I have not blogged very frequently in 2014 and thus have a big stack of magazine clippings surrounding my desk. One story that caught my eye this past year was authored by journalist Sharon Lerner in The Nation back in November. It concerned alleged links between local pollution from a defense contractor and a cluster of pediatric brain tumors in a small Florida community called The Acreage.

This paragraph caught my eye given that I often work on both environmental issues and national security topics:
“If Al Qaeda sent a team of sleeper cells to poison our groundwater and release toxic materials into the air, people would go nuts. It would be an act of war,” [Law Professor Stephen] Dycus [at Vermont, the author of National Defense and the Environment] notes. “But if we do it to ourselves in the name of national security, in preparation for war, that seems to be sort of OK.”
These are the key paragraphs about the pollutants and area in question:
...the plaintiffs’ attorneys have been constructing their case based on the defense contractor’s well-known history of involvement with projects that involve radioactive materials. Since so many of its operations are top secret, it is difficult to disprove the company’s claims that it has never worked on nuclear planes or spacecraft in Florida. But documents from the 1960s through the ’90s show that Pratt & Whitney had licenses to use at least a dozen radioactive substances [PDF], including radium D and E, thoriated nickel and cesium-137, in Florida. The plaintiffs’ lawyers also unearthed company correspondence indicating that some of these radioactive materials wound up outside of their proper storage places. In court filings, Pratt & Whitney denied having any “contaminations” beyond “properly stored chemical compounds.”

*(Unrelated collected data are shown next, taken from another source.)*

(** ** The saturation polynomial *)

(** The difference quotient of the cubic is a positive definite form:
    its discriminant [b^2 - 3ac] is negative. *)
Lemma pd_poly_slope_pos (x y : R) :
  0 < 0.000002923426 * (x * x + x * y + y * y)
      - 0.0002235652 * (x + y) + 0.01366344.
Proof.
  pose proof (Rle_0_sqr (x - y)) as Hd.
  pose proof (Rle_0_sqr (3 * 0.000002923426 * (x + y) - 2 * 0.0002235652))
    as Hs.
  unfold Rsqr in Hd, Hs. lra.
Qed.

Lemma pd_poly_strict_mono (x y : R) : x < y -> pd_poly x < pd_poly y.
Proof.
  intros Hxy.
  assert (E : pd_poly y - pd_poly x =
              (y - x) * (0.000002923426 * (x * x + x * y + y * y)
                         - 0.0002235652 * (x + y) + 0.01366344))
    by (unfold pd_poly; ring).
  pose proof (pd_poly_slope_pos x y) as Hs.
  assert (0 < pd_poly y - pd_poly x); [| lra].
  rewrite E. apply Rmult_lt_0_compat; lra.
Qed.

Lemma pd_poly_mono (x y : R) : x <= y -> pd_poly x <= pd_poly y.
Proof.
  intros [H | H]; [left; now apply pd_poly_strict_mono | subst; lra].
Qed.

(** ** The bisection loop *)

Lemma pow2_pos (k : nat) : 0 < 2 ^ k.
Proof. apply pow_lt; lra. Qed.

Lemma halve_pow2 (k : nat) : 200 / 2 ^ S k = 200 / 2 ^ k / 2.
Proof.
  pose proof (pow2_pos k). simpl. field. lra.
Qed.

Section Bisection.

Variable e : number.

(** The loop started at counter [i <= 80] runs its body [80 - i] times and
    stops with the counter at 80. *)
Lemma bisect_loop_iter (n : nat) :
  forall (i : Z) (lo hi : number),
    (i <= 80)%Z -> remaining i = n ->
    bisect_loop e i lo hi = (80%Z, Nat.iter n (bisect_step e) (lo, hi)).
Proof.
  induction n as [| n IH]; intros i lo hi Hi Hn; unfold remaining in Hn;
    rewrite bisect_loop_equation_1; destruct (Z_lt_dec i 80) as [Hlt | Hge];
    try lia.
  - assert (i = 80%Z) by lia. subst i. reflexivity.
  - rewrite Nat.iter_succ_r.
    cbn [bisect_loop_unfold_clause_1 bisect_step]; cbv zeta.
    destruct (pdValueInHg ((lo + hi) / Fin 2)%num >? e)%num;
      apply IH; unfold remaining; lia.
Qed.

Lemma dewPointFFromVaporPressure_iter :
  dewPointFFromVaporPressure e =
  midpoint (Nat.iter 80 (bisect_step e) bracket0).
Proof.
  unfold dewPointFFromVaporPressure, bracket0.
  rewrite (bisect_loop_iter 80) by (unfold remaining; lia).
  unfold midpoint. destruct (Nat.iter 80 (bisect_step e) _). reflexivity.
Qed.

(** The run from counter 0 passes through the state reached after [k]
    iterations. *)
Lemma bisect_loop_split (k : nat) (lo hi : number) :
  (k <= 80)%nat ->
  bisect_loop e 0 lo hi
  = bisect_loop e (Z.of_nat k)
      (fst (Nat.iter k (bisect_step e) (lo, hi)))
      (snd (Nat.iter k (bisect_step e) (lo, hi))).
Proof.
  intros Hk.
  rewrite (bisect_loop_iter 80) by (unfold remaining; lia).
  rewrite (bisect_loop_iter (80 - k)) by (unfold remaining; lia).
  rewrite <- surjective_pairing, <- Nat.iter_add.
  replace (80 - k + k)%nat with 80%nat by lia. reflexivity.
Qed.

Lemma bisect_step_inj (b : R * R) :
  bisect_step e (inj b) = inj (stepR e b).
Proof.
  destruct b as [lo hi]. unfold bisect_step, stepR, inj; cbn [fst snd].
  change (Fin lo + Fin hi)%num with (Fin (lo + hi)).
  rewrite ndiv_Fin by lra. rewrite pdValueInHg_Fin.
  destruct (ngt _ e); reflexivity.
Qed.

Lemma iter_bisect_step_inj (n : nat) (b : R * R) :
  Nat.iter n (bisect_step e) (inj b) = inj (Nat.iter n (stepR e) b).
Proof.
  induction n as [| n IH]; [reflexivity |].
  rewrite !Nat.iter_succ, IH. apply bisect_step_inj.
Qed.

Lemma bisectR_succ (n : nat) :
  bisectR e (S n) = stepR e (bisectR e n).
Proof. reflexivity. Qed.

Lemma dewPointFFromVaporPressure_Fin :
  dewPointFFromVaporPressure e =
  Fin ((fst (bisectR e 80) + snd (bisectR e 80)) / 2).
Proof.
  rewrite dewPointFFromVaporPressure_iter.
  change bracket0 with (inj (-60, 140)).
  rewrite iter_bisect_step_inj. fold (bisectR e 80).
  unfold midpoint, inj.
  change (Fin ?a + Fin ?b)%num with (Fin (a + b)).
  apply ndiv_Fin. lra.
Qed.

(** The invariant rule of the loop: a property of the bracket that holds
    at the start and is kept by either branch holds after any number of
    iterations. *)
Lemma bisectR_invariant (P : nat -> R -> R -> Prop) :
  P 0%nat (-60) 140 ->
  (forall k lo hi, P k lo hi ->
     if (Fin (pd_poly ((lo + hi) / 2)) >? e)%num
     then P (S k) lo ((lo + hi) / 2)
     else P (S k) ((lo + hi) / 2) hi) ->
  forall n, P n (fst (bisectR e n)) (snd (bisectR e n)).
Proof.
  intros H0 Hstep. induction n as [| n IH]; [exact H0 |].
  rewrite bisectR_succ. destruct (bisectR e n) as [lo hi].
  specialize (Hstep n lo hi IH). unfold stepR.
  destruct (Fin (pd_poly ((lo + hi) / 2)) >? e)%num; exact Hstep.
Qed.

(** A target that every midpoint exceeds drives the bracket to its lower
    edge; a target that no midpoint exceeds drives it to its upper edge. *)
Lemma bisectR_low_edge (n : nat) :
  (forall m, -60 < m -> (Fin (pd_poly m) >? e)%num = true) ->
  bisectR e n = (-60, -60 + 200 / 2 ^ n).
Proof.
  intros Hgt.
  pose proof (bisectR_invariant
                (fun k lo hi => lo = -60 /\ hi = -60 + 200 / 2 ^ k)) as Inv.
  destruct (Inv ltac:(simpl; lra)) with (n := n) as [Hlo Hhi].
  - intros k lo hi [-> ->]. pose proof (pow2_pos k) as Hk.
    assert (Hpos : 0 < 200 / 2 ^ k) by (apply Rdiv_lt_0_compat; lra).
    rewrite Hgt by lra. rewrite halve_pow2. split; lra.
  - destruct (bisectR e n) as [lo hi]; simpl in *. now subst.
Qed.

Lemma bisectR_high_edge (n : nat) :
  (forall m, m < 140 -> (Fin (pd_poly m) >? e)%num = false) ->
  bisectR e n = (140 - 200 / 2 ^ n, 140).
Proof.
  intros Hle.
  pose proof (bisectR_invariant
                (fun k lo hi => lo = 140 - 200 / 2 ^ k /\ hi = 140)) as Inv.
  destruct (Inv ltac:(simpl; lra)) with (n := n) as [Hlo Hhi].
  - intros k lo hi [-> ->]. pose proof (pow2_pos k) as Hk.
    assert (Hpos : 0 < 200 / 2 ^ k) by (apply Rdiv_lt_0_compat; lra).
    rewrite Hle by lra. rewrite halve_pow2. split; lra.
  - destruct (bisectR e n) as [lo hi]; simpl in *. now subst.
Qed.

Lemma dewPoint_low_edge :
  (forall m, -60 < m -> (Fin (pd_poly m) >? e)%num = true) ->
  dewPointFFromVaporPressure e = Fin (-60 + 100 / 2 ^ 80).
Proof.
  intros H. rewrite dewPointFFromVaporPressure_Fin, (bisectR_low_edge 80 H).
  cbn [fst snd]. f_equal. field.
Qed.

Lemma dewPoint_high_edge :
  (forall m, m < 140 -> (Fin (pd_poly m) >? e)%num = false) ->
  dewPointFFromVaporPressure e = Fin (140 - 100 / 2 ^ 80).
Proof.
  intros H. rewrite dewPointFFromVaporPressure_Fin, (bisectR_high_edge 80 H).
  cbn [fst snd]. f_equal. field.
Qed.

Lemma bisectR_bounds (n : nat) :
  -60 <= fst (bisectR e n) <= snd (bisectR e n)
  /\ snd (bisectR e n) <= 140.
Proof.
  apply (bisectR_invariant (fun _ lo hi => -60 <= lo <= hi /\ hi <= 140)).
  - lra.
  - intros _ lo hi H. destruct (ngt _ e); lra.
Qed.

Lemma bisectR_width (n : nat) :
  snd (bisectR e n) - fst (bisectR e n) = 200 / 2 ^ n.
Proof.
  apply (bisectR_invariant (fun k lo hi => hi - lo = 200 / 2 ^ k)).
  - simpl. lra.
  - intros k lo hi H. rewrite halve_pow2. destruct (ngt _ e); lra.
Qed.

End Bisection.

Lemma edge_distance : 0 < 100 / 2 ^ 80 <= 200 / 2 ^ 80.
Proof.
  pose proof (pow2_pos 80) as H.
  assert (0 < / 2 ^ 80) by (apply Rinv_0_lt_compat; exact H).
  unfold Rdiv. nra.
Qed.
(** * Integrators: polynomial functions and two definite-integral strategies

    A shallow embedding of [FileName.cpp]: the [Function] hierarchy with its
    single variant [PolynomicalFunction], the [Integrator] hierarchy
    ([AnalyticalIntegrator], [RiemannIntegrator]) and the driver
    [printTable].

    - a C++ [double] is a primitive IEEE-754 binary64 float; [+ - * /] are the
      kernel's correctly rounded operations;
    - [std::pow] and the default [operator<<(double)] formatting belong to the
      C++ runtime, not to this repository: they are the two fields of the
      class [Runtime], and every theorem holds for every runtime;
    - output streams are handles into a finite map from handle to the text
      written so far; [cout] is one such handle, so that a stream passed by
      reference may alias it;
    - the conversion [(int)d] is undefined for a NaN, an infinity or a value
      outside the range of [int]: it returns [option], and so does whatever
      calls it;
    - an [int] index is a [nat] (vectors here are far shorter than [2^31]),
      converted to [double] where the source converts it; expressions are
      evaluated operation by operation, with no fused multiply-add. *)

From Stdlib Require Import ZArith Floats String Ascii Decimal DecimalString Lia.
From stdpp Require Import base option list gmap.

Set Warnings "-inexact-float".

Local Open Scope Z_scope.

(** ** Numbers *)

Abbreviation double := PrimFloat.float.

Definition INT_MIN : Z := - 2 ^ 31.
Definition INT_MAX : Z := 2 ^ 31 - 1.

(** Implicit conversion [int -> double]; exact on the whole range of [int]. *)
Definition int_to_double (i : Z) : double :=
  if i <? 0
  then PrimFloat.opp (PrimFloat.of_uint63 (Uint63.of_Z (- i)))
  else PrimFloat.of_uint63 (Uint63.of_Z i).
(** * GovInfo bulk ingestion: paginator, enricher, downloader, driver

    A shallow embedding of [govinfo_cli.py] (the Published-service
    paginator [fetch_published_packages], the summary fetch, the retrying
    downloader [download_with_retries], the per-package driver
    [download_package_formats]) and of the paginator of
    [govinfo_sql_ingest.py] ([fetch_packages_for_collection]).

    Conventions of the embedding:
    - JSON documents are the values [json.loads] produces: [None] is
      [JNull], a dict is a finite map from strings;
    - Python [str] is modelled by [string]: a character is one of the
      256 code points of Latin-1, and the functions on text ([strip],
      [lower], [isdigit], [int]) treat it as Python treats that code
      point;
    - a Python exception that leaves a function is the [Raise] outcome of
      the [result] type;
    - the network is an oracle handed to each function; the calls a
      function makes ([requests.get], [time.sleep]) are returned as a trace;
    - a [while True] loop is a fixpoint on a fuel argument: [None] means
      the fuel ran out before the loop ended. *)

From Stdlib Require Import ZArith Ascii String List Bool Lia.
From stdpp Require Import gmap strings list pretty.
Example batch_of_the_demo_script :
  List.filter is_batch_event (new_events (load_ai_knowledge_base (demo_script ["all"])) w0)
  = [Call "list_data_sources" [("knowledgeBaseId", JStr "KB1")];
     Sleep 60;
     Call "list_data_sources" [("knowledgeBaseId", JStr "KB1")]]
  ∧ fst (load_ai_knowledge_base (demo_script ["all"]) w0) = Returns 1%nat
  ∧ fst (load_ai_knowledge_base (demo_script ["nist"]) w0) = Returns 0%nat
  ∧ fst (load_ai_knowledge_base (demo_script ["fedramp"]) w0) = Returns 1%nat
  ∧ fst (load_ai_knowledge_base (demo_script []) w0) = Returns 1%nat.
Proof. by vm_compute. Qed.

Lemma many_empty_fields_hide_the_critical_ones_witness :
  "name" ∈ empty_fields sparse_records
  ∧ fst (validate_ato_fixture_file (Records sparse_records)) = true
  ∧ Str.contains "Warning:" (snd (validate_ato_fixture_file (Records sparse_records)))
    = true.
Proof.
  assert (sparse_records ≠ []) as Hdata by discriminate.
  assert (well_formed sparse_records) as Hwf
    by (repeat constructor; discriminate).
  pose proof (many_empty_fields_hide_the_critical_ones sparse_records Hdata Hwf) as H.
  cbv zeta in H. destruct H as [Hvalid Hwarning].
  assert (5 < length (empty_fields sparse_records))%nat as Hmany
    by (vm_compute; lia).
  split; [by left|].
  assert (fst (validate_ato_fixture_file (Records sparse_records)) = true) as Hv
    by (apply Hvalid; by left).
  split; [exact Hv|]. by apply (Hwarning Hv).
Defined.

Example a_few_empty_fields_do_not :
  fst (validate_ato_fixture_file (Records unnamed_records)) = false
  ∧ fst (validate_ato_fixture_file (Records users_records)) = true.
Proof. by vm_compute. Qed.

Lemma tenant_files_are_sorted_out_witness :
  ∃ entries,
    acme_fs "fixtures/tenants/acme" = Some entries
    ∧ List.filter (Str.endswith ".json") (List.map fst entries)
      = ["b_users.json"; "a_org.json"]
    ∧ get_ato_fixture_files acme_fs "fixtures/tenants/acme"
      = FixtureFiles ["a_org.json"; "b_users.json"] [] []
          [("a_org.json", "Warning: 6 empty fields (may need population)")].
Proof.
  assert (get_ato_fixture_files acme_fs "fixtures/tenants/acme"
          = FixtureFiles ["a_org.json"; "b_users.json"] [] []
              [("a_org.json", "Warning: 6 empty fields (may need population)")])
    as Hfiles by (vm_compute; reflexivity).
  destruct (tenant_files_are_sorted_out acme_fs "fixtures/tenants/acme" _ _ _ _ Hfiles)
    as (entries & Hentries & _).
  exists entries. split; [exact Hentries|].
  split; [|exact Hfiles].
  assert (entries = [("b_users.json", Records users_records); ("notes.txt", NotAList);
                     ("a_org.json", Records sparse_records)]) as ->
    by (apply (inj Some); rewrite <- Hentries; reflexivity).
  by vm_compute.
Defined.
Lemma get_tag_type_by_prefix_aux (tag : Tags.pystr) :
  Tags.get_tag_type tag = Tags.SYSTEM
  <-> Tags.startswith tag Tags.SYSTEM_TAG_PREFIX = true.
Proof.
  unfold Tags.get_tag_type.
  destruct (Tags.startswith tag Tags.SYSTEM_TAG_PREFIX); [done|].
  by destruct (Tags.startswith tag Tags.HIDDEN_TAG_PREFIX).
Qed.

(** The type of a tag is decided by its prefix alone, and the three types
    exclude one another: hidden exactly with the prefix [.dagster/], system
    exactly with [dagster/], user provided exactly with neither. *)
Theorem get_tag_type_by_prefix (tag : Tags.pystr) :
  (Tags.get_tag_type tag = Tags.SYSTEM
   <-> Tags.startswith tag Tags.SYSTEM_TAG_PREFIX = true)
  /\ (Tags.get_tag_type tag = Tags.HIDDEN
      <-> Tags.startswith tag Tags.HIDDEN_TAG_PREFIX = true)
  /\ (Tags.get_tag_type tag = Tags.USER_PROVIDED
      <-> Tags.startswith tag Tags.SYSTEM_TAG_PREFIX = false
          /\ Tags.startswith tag Tags.HIDDEN_TAG_PREFIX = false).
Proof.
  unfold Tags.get_tag_type.
  destruct (Tags.startswith tag Tags.HIDDEN_TAG_PREFIX) eqn:Hh.
  - rewrite (hidden_not_system _ Hh). repeat split; try done. by intros [_ ?].
  - destruct (Tags.startswith tag Tags.SYSTEM_TAG_PREFIX); repeat split; try done.
    by intros [? _].
Qed.

Lemma check_reserved_keys_ok (keys : list Tags.pystr) :
  Tags.check_reserved_keys keys = inr tt
  <-> forall tag, tag ∈ keys ->
        tag ∈ Tags.USER_EDITABLE_SYSTEM_TAGS
        \/ Tags.startswith tag Tags.SYSTEM_TAG_PREFIX = false.
Proof.
  induction keys as [|tag keys IH]; cbn [Tags.check_reserved_keys].
  - split; [|done]. intros _ tag Hin. by apply elem_of_nil in Hin.
  - destruct (decide (tag ∈ Tags.USER_EDITABLE_SYSTEM_TAGS)) as [Hed|Hed].
    + rewrite bool_decide_eq_false_2 by (by intros ?). rewrite IH. split.
      * intros H t Ht. apply elem_of_cons in Ht as [->|Ht]; [by left|by apply H].
      * intros H t Ht. apply H. by right.
    + rewrite bool_decide_eq_true_2 by done.
      destruct (Tags.startswith tag Tags.SYSTEM_TAG_PREFIX) eqn:Hs;
        cbn [negb Tags.invariant].
      * split; [discriminate|]. intros H.
        destruct (H tag) as [?|?]; [by left|done|congruence].
      * rewrite IH. split.
        -- intros H t Ht. apply elem_of_cons in Ht as [->|Ht]; [by right|by apply H].
        -- intros H t Ht. apply H. by right.
Qed.

(** [check_reserved_tags] accepts a dict exactly when each of its keys is one
    of the six user-editable system tags or is not a system tag; hidden tags
    and the values are not looked at. *)
Theorem check_reserved_tags_accepts (items : list (Tags.pystr * Tags.pystr)) :
  Tags.check_reserved_tags (Some items) = inr tt
  <-> forall tag, tag ∈ items.*1 ->
        tag ∈ Tags.USER_EDITABLE_SYSTEM_TAGS \/ Tags.get_tag_type tag <> Tags.SYSTEM.
Proof.
  cbn [Tags.check_reserved_tags]. rewrite check_reserved_keys_ok.
  split; intros H tag Ht; (destruct (H tag Ht) as [?|Hs]; [by left|right]).
  - intros Hty. apply (get_tag_type_by_prefix_aux tag) in Hty. congruence.
  - destruct (Tags.startswith tag Tags.SYSTEM_TAG_PREFIX) eqn:Hp; [|done].
    exfalso. apply Hs. by apply (get_tag_type_by_prefix_aux tag).
Qed.

Lemma invariant_failed_desc (p tag : Tags.pystr) :
  p <> [] ->
  Tags.invariant false (Some (p ++ tag))
  = inl (Tags.CheckError (Tags.py "Invariant failed. Description: " ++ p ++ tag)).
Proof. by destruct p. Qed.
Lemma moveFile_up_swap (X : Type) (l1 : list X) x y l2 :
  moveFile (l1 ++ x :: y :: l2) (S (List.length l1)) up
  = dense (l1 ++ y :: x :: l2).
Proof.
  unfold moveFile. cbv zeta.
  change (0 <? S (List.length l1)) with true. cbv iota.
  replace (S (List.length l1) - 1) with (List.length l1) by lia.
  rewrite !get_dense.
  rewrite nth_error_mid.
  replace (l1 ++ x :: y :: l2) with ((l1 ++ [x]) ++ y :: l2)
    by (now rewrite <- app_assoc).
  replace (S (List.length l1)) with (List.length (l1 ++ [x]))
    by (rewrite length_app; simpl; lia).
  rewrite nth_error_mid, set_dense_mid.
  rewrite <- app_assoc. simpl.
  apply set_dense_mid.
Qed.

Lemma moveFile_down_swap (X : Type) (l1 : list X) x y l2 :
  moveFile (l1 ++ x :: y :: l2) (List.length l1) down
  = dense (l1 ++ y :: x :: l2).
Proof.
  unfold moveFile. cbv zeta. rewrite dense_length, length_app. simpl.
  destruct (Z.ltb_spec (Z.of_nat (List.length l1))
              (Z.of_nat (List.length l1 + S (S (List.length l2))) - 1));
    [|lia].
  rewrite !get_dense, nth_error_mid.
  assert (Hy : nth_error (l1 ++ x :: y :: l2) (List.length l1 + 1) = Some y).
  { replace (l1 ++ x :: y :: l2) with ((l1 ++ [x]) ++ y :: l2)
      by (now rewrite <- app_assoc).
    replace (List.length l1 + 1) with (List.length (l1 ++ [x]))
      by (rewrite length_app; simpl; lia).
    apply nth_error_mid. }
  rewrite Hy, set_dense_mid.
  replace (l1 ++ y :: y :: l2) with ((l1 ++ [y]) ++ y :: l2)
    by (now rewrite <- app_assoc).
  replace (List.length l1 + 1) with (List.length (l1 ++ [y]))
    by (rewrite length_app; simpl; lia).
  rewrite set_dense_mid. now rewrite <- app_assoc.
Qed.

Lemma moveFile_up_first (X : Type) (l : list X) :
  moveFile l 0 up = dense l.
Proof. reflexivity. Qed.

Lemma moveFile_down_last (X : Type) (l : list X) index :
  List.length l <= index + 1 -> moveFile l index down = dense l.
Proof.
  intros H. unfold moveFile. cbv zeta. rewrite dense_length.
  destruct (Z.ltb_spec (Z.of_nat index) (Z.of_nat (List.length l) - 1));
    [lia | reflexivity].
Qed.

Lemma split_two (X : Type) (l : list X) i :
  S i < List.length l ->
  exists l1 x y l2, l = l1 ++ x :: y :: l2 /\ List.length l1 = i.
Proof.
  revert l. induction i as [|i IH]; intros l H.
  - destruct l as [|x [|y l2]]; simpl in H; try lia.
    exists [], x, y, l2. now split.
  - destruct l as [|z l]; simpl in H; [lia|].
    destruct (IH l) as (l1 & x & y & l2 & -> & Hl); [lia|].
    exists (z :: l1), x, y, l2. split; [reflexivity | simpl; lia].
Qed.

(** X15. A move swaps two neighbours and touches nothing else: moving
    the file at position [i + 1] up and moving the file at position [i]
    down give the same list, the one with the two files exchanged; and the
    same move on the result gives the first list back. *)
Theorem X15_move_swaps_neighbours (X : Type) (l1 : list X) (x y : X)
  (l2 : list X) :
  moveFile (l1 ++ x :: y :: l2) (S (List.length l1)) up
  = dense (swapped l1 x y l2)
  /\ moveFile (l1 ++ x :: y :: l2) (List.length l1) down
     = dense (swapped l1 x y l2)
  /\ moveFile (swapped l1 x y l2) (S (List.length l1)) up
     = dense (l1 ++ x :: y :: l2)
  /\ moveFile (swapped l1 x y l2) (List.length l1) down
     = dense (l1 ++ x :: y :: l2).
Proof.
  unfold swapped.
  repeat split; first [apply moveFile_up_swap | apply moveFile_down_swap].
Qed.

Lemma dense_inj (X : Type) (a b : list X) : dense a = dense b -> a = b.
Proof.
  revert b. induction a as [|x a IH]; intros [|y b] H;
    try discriminate; [reflexivity|].
  inversion H. f_equal. now apply IH.
Qed.

Lemma moveFile_in_range (X : Type) (files : list X) index direction :
  index < List.length files ->
  exists files',
    moveFile files index direction = dense files'
    /\ Permutation files files'.
Proof.
  intros Hi. destruct direction.
  - destruct index as [|i].
    + exists files. split; [reflexivity | apply Permutation_refl].
    + destruct (@split_two X files i) as (l1 & x & y & l2 & -> & <-);
        [lia|].
      exists (l1 ++ y :: x :: l2). split; [apply moveFile_up_swap|].
      apply Permutation_app_head, perm_swap.
  - destruct (Nat.lt_ge_cases (S index) (List.length files)) as [H|H].
    + destruct (@split_two X files index H)
        as (l1 & x & y & l2 & -> & <-).
      exists (l1 ++ y :: x :: l2). split; [apply moveFile_down_swap|].
      apply Permutation_app_head, perm_swap.
    + exists files.
      split; [apply moveFile_down_last; lia | apply Permutation_refl].
Qed.

(** X16. A move made from a card, whose index is below the number of
    files, gives a list without holes that holds the same files, each as
    often as before. Where the card disables the button (up on the first
    card, down on the last) the move changes nothing. *)
Theorem X16_move_from_a_card (X : Type) (files : list X) (index : nat)
  (direction : Direction) :
  index < List.length files ->
  (exists files',
      moveFile files index direction = dense files'
      /\ Permutation files files')
  /\ (moveUpDisabled index = true -> moveFile files index up = dense files)
  /\ (moveDownDisabled index (List.length files) = true ->
      moveFile files index down = dense files).
Proof.
  intros Hi. split; [|split].
  - now apply moveFile_in_range.
  - unfold moveUpDisabled. intros H. apply Nat.eqb_eq in H. now subst.
  - unfold moveDownDisabled. intros H. apply Z.eqb_eq in H.
    apply moveFile_down_last. lia.
Qed.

In fact, there is a clear documentary record, stretching across many decades, of Pratt & Whitney contaminating its Florida environs with a variety of toxic materials, both radioactive and nonradioactive. According to a 1985 Department of Environmental Regulation update, the company had soil on its property that contained PCBs—chemicals that have been linked to brain cancer—at more than 200 times the maximum level now allowed even in fenced-off, nonresidential areas. PCBs were also found in fish [PDF] that swam in ponds on the company’s grounds, at more than 7,000 times the safe level set by the Environmental Protection Agency (EPA) for human consumption.
Jet fuel, which was the suspected cause of another cancer cluster in Fallon, Nevada, may also have played a role at the Acreage. A mixture of chemicals that can cross the blood-brain barrier and cause cancer in mice, jet fuel was found at the Pratt & Whitney facility in Florida. According to a 1983 report, there were three plumes of jet fuel totaling some 53,000 gallons beneath the company’s property, and a layer on top of the groundwater in certain places as well.
 In 1979, just one year after the Acreage Homeowners Association formed and began constructing a system of canals to make the area habitable, 2,000 gallons of trichloroethylene (TCE), a carcinogenic solvent, leaked into the groundwater and surface water on Pratt & Whitney's campus, as the company later admitted. 
The entire article is worth your time.